DATASET —

———

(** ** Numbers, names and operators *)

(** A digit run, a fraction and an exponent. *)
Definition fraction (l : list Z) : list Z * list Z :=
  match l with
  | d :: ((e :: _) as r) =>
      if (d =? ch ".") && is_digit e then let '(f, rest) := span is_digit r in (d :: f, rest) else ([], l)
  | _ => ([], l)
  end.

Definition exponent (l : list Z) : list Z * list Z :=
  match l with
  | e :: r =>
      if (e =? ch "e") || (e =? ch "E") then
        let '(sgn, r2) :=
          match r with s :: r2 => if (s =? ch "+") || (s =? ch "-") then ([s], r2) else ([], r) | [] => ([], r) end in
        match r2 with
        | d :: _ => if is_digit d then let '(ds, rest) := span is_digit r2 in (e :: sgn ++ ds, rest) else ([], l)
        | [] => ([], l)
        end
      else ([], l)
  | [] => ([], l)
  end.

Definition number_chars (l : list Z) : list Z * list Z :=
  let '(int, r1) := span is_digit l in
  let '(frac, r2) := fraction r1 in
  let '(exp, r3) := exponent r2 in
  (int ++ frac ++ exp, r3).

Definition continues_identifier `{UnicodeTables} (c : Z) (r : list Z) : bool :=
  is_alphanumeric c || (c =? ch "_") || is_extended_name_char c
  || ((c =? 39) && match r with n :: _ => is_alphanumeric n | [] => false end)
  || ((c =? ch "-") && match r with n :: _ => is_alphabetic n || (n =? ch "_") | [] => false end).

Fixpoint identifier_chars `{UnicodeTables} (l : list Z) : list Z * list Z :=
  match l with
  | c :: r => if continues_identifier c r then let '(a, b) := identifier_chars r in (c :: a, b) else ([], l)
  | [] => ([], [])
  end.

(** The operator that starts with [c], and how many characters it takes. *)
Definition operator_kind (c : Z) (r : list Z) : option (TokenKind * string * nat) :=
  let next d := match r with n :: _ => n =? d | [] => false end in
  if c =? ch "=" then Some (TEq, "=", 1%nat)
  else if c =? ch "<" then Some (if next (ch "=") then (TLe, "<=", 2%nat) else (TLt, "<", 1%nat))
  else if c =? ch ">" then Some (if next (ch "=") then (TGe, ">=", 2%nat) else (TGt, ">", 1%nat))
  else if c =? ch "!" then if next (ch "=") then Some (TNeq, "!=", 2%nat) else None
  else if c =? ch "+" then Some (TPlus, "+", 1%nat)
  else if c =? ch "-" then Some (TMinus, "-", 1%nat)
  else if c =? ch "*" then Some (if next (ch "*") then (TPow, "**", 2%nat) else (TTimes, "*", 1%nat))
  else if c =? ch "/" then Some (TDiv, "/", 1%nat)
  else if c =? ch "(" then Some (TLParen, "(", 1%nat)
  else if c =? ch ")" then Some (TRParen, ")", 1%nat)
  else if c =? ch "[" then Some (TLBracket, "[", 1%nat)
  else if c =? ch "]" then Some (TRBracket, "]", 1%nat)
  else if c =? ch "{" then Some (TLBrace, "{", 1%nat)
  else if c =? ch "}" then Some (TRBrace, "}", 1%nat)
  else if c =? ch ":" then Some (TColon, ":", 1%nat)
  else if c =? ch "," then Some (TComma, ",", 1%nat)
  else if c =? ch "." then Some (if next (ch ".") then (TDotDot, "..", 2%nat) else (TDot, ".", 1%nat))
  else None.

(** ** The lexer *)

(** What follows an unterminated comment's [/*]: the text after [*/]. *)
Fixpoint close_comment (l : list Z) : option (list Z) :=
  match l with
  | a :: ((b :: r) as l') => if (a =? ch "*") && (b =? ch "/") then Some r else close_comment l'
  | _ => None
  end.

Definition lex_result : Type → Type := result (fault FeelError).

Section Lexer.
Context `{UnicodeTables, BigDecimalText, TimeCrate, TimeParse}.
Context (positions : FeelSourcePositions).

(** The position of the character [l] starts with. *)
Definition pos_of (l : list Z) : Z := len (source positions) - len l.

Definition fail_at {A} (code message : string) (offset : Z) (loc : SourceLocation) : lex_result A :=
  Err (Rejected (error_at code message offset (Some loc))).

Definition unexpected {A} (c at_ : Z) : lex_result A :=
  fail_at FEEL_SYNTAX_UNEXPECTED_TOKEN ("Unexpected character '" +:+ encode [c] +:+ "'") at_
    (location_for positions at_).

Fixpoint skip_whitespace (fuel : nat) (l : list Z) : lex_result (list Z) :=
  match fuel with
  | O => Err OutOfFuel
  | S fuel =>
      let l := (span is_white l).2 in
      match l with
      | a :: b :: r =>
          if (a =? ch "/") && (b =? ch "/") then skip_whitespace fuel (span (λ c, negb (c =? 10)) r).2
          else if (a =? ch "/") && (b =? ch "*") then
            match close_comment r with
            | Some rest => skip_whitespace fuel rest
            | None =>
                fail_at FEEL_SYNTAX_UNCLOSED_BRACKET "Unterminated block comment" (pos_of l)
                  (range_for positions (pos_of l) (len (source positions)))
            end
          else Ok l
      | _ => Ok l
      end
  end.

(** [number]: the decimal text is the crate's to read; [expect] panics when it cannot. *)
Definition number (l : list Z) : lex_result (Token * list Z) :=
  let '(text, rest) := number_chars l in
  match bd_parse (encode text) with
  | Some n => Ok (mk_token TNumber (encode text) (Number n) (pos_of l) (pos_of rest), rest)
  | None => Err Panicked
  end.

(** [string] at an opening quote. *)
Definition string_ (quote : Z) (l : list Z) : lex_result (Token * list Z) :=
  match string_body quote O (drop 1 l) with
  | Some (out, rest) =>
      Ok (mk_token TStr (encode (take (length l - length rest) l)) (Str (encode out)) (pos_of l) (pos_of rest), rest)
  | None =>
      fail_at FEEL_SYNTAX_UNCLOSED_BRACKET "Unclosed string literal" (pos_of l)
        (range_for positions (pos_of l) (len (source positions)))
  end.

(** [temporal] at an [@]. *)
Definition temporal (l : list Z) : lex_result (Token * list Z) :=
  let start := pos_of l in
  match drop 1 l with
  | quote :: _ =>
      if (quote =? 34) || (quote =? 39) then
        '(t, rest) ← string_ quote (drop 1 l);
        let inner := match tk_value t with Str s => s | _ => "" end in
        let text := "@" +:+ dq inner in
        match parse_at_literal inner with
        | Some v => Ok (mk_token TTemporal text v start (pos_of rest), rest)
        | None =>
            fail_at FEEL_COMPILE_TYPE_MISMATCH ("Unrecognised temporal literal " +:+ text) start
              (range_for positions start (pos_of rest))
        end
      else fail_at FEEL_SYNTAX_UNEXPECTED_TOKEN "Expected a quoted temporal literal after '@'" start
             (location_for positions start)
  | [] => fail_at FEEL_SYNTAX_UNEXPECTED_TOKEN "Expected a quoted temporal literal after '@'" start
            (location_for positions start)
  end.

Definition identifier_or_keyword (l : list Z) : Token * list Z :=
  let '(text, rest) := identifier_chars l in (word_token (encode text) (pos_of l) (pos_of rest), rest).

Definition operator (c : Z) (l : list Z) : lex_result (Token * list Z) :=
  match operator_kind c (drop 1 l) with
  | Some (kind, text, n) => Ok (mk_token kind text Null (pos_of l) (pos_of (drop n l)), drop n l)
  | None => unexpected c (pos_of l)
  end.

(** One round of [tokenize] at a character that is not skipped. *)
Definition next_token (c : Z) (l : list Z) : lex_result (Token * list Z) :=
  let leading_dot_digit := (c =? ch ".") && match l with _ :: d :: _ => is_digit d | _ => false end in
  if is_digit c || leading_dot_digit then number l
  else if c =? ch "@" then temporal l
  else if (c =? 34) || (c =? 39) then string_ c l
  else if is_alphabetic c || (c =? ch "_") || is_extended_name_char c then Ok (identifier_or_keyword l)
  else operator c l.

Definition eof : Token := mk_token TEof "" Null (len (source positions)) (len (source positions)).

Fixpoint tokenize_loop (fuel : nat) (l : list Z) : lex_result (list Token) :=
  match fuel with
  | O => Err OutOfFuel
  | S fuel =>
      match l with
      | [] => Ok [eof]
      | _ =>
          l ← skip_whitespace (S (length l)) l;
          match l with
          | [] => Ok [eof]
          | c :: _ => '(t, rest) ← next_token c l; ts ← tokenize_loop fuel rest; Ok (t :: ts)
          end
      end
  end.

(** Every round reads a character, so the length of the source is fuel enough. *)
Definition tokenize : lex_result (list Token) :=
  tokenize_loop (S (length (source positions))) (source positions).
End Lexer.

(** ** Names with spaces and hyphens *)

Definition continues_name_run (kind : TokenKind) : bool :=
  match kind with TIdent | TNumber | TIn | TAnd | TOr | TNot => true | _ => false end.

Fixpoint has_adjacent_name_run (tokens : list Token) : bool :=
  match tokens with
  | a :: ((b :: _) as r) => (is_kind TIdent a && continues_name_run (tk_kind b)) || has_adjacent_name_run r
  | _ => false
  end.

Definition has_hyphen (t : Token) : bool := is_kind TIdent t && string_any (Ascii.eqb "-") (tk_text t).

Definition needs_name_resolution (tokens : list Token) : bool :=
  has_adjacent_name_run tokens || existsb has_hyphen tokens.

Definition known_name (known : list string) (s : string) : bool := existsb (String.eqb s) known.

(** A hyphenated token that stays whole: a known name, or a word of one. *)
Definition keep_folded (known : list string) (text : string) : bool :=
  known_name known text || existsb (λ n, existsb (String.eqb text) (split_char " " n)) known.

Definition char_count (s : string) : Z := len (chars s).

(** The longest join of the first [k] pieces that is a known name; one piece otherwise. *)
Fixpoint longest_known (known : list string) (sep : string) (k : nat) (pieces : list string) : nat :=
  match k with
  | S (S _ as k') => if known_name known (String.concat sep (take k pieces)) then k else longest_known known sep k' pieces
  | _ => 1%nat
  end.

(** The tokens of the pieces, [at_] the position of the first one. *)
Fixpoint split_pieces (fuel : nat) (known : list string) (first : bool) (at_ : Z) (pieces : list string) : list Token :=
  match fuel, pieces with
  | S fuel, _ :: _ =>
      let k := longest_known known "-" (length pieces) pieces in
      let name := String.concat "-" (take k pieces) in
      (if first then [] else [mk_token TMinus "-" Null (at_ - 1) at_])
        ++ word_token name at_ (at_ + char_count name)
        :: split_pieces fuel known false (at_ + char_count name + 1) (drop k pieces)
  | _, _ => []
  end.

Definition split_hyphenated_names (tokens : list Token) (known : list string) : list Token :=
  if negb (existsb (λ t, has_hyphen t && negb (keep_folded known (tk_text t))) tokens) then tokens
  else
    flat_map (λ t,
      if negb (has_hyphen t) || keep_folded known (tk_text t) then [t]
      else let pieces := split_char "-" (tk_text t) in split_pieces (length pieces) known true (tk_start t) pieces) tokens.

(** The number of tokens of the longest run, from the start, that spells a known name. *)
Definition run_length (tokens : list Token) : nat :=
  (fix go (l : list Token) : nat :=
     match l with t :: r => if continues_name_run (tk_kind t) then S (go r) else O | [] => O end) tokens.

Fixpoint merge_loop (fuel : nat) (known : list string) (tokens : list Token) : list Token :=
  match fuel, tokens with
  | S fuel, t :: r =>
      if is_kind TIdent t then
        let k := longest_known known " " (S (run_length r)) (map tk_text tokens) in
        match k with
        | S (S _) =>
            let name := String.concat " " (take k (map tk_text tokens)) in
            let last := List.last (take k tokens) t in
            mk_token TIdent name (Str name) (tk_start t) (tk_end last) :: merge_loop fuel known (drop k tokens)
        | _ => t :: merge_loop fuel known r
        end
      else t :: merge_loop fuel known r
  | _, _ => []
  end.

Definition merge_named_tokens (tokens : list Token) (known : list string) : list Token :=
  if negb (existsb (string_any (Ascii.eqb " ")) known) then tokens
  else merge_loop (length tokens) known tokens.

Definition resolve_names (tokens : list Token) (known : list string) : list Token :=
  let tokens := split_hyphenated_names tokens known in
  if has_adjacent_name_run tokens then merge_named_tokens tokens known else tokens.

———

REQUIRED WORK —
Check each line of the records above for "round", and copy those that have it.

FINISHED TASK —
(** One round of [tokenize] at a character that is not skipped. *)
(** Every round reads a character, so the length of the source is fuel enough. *)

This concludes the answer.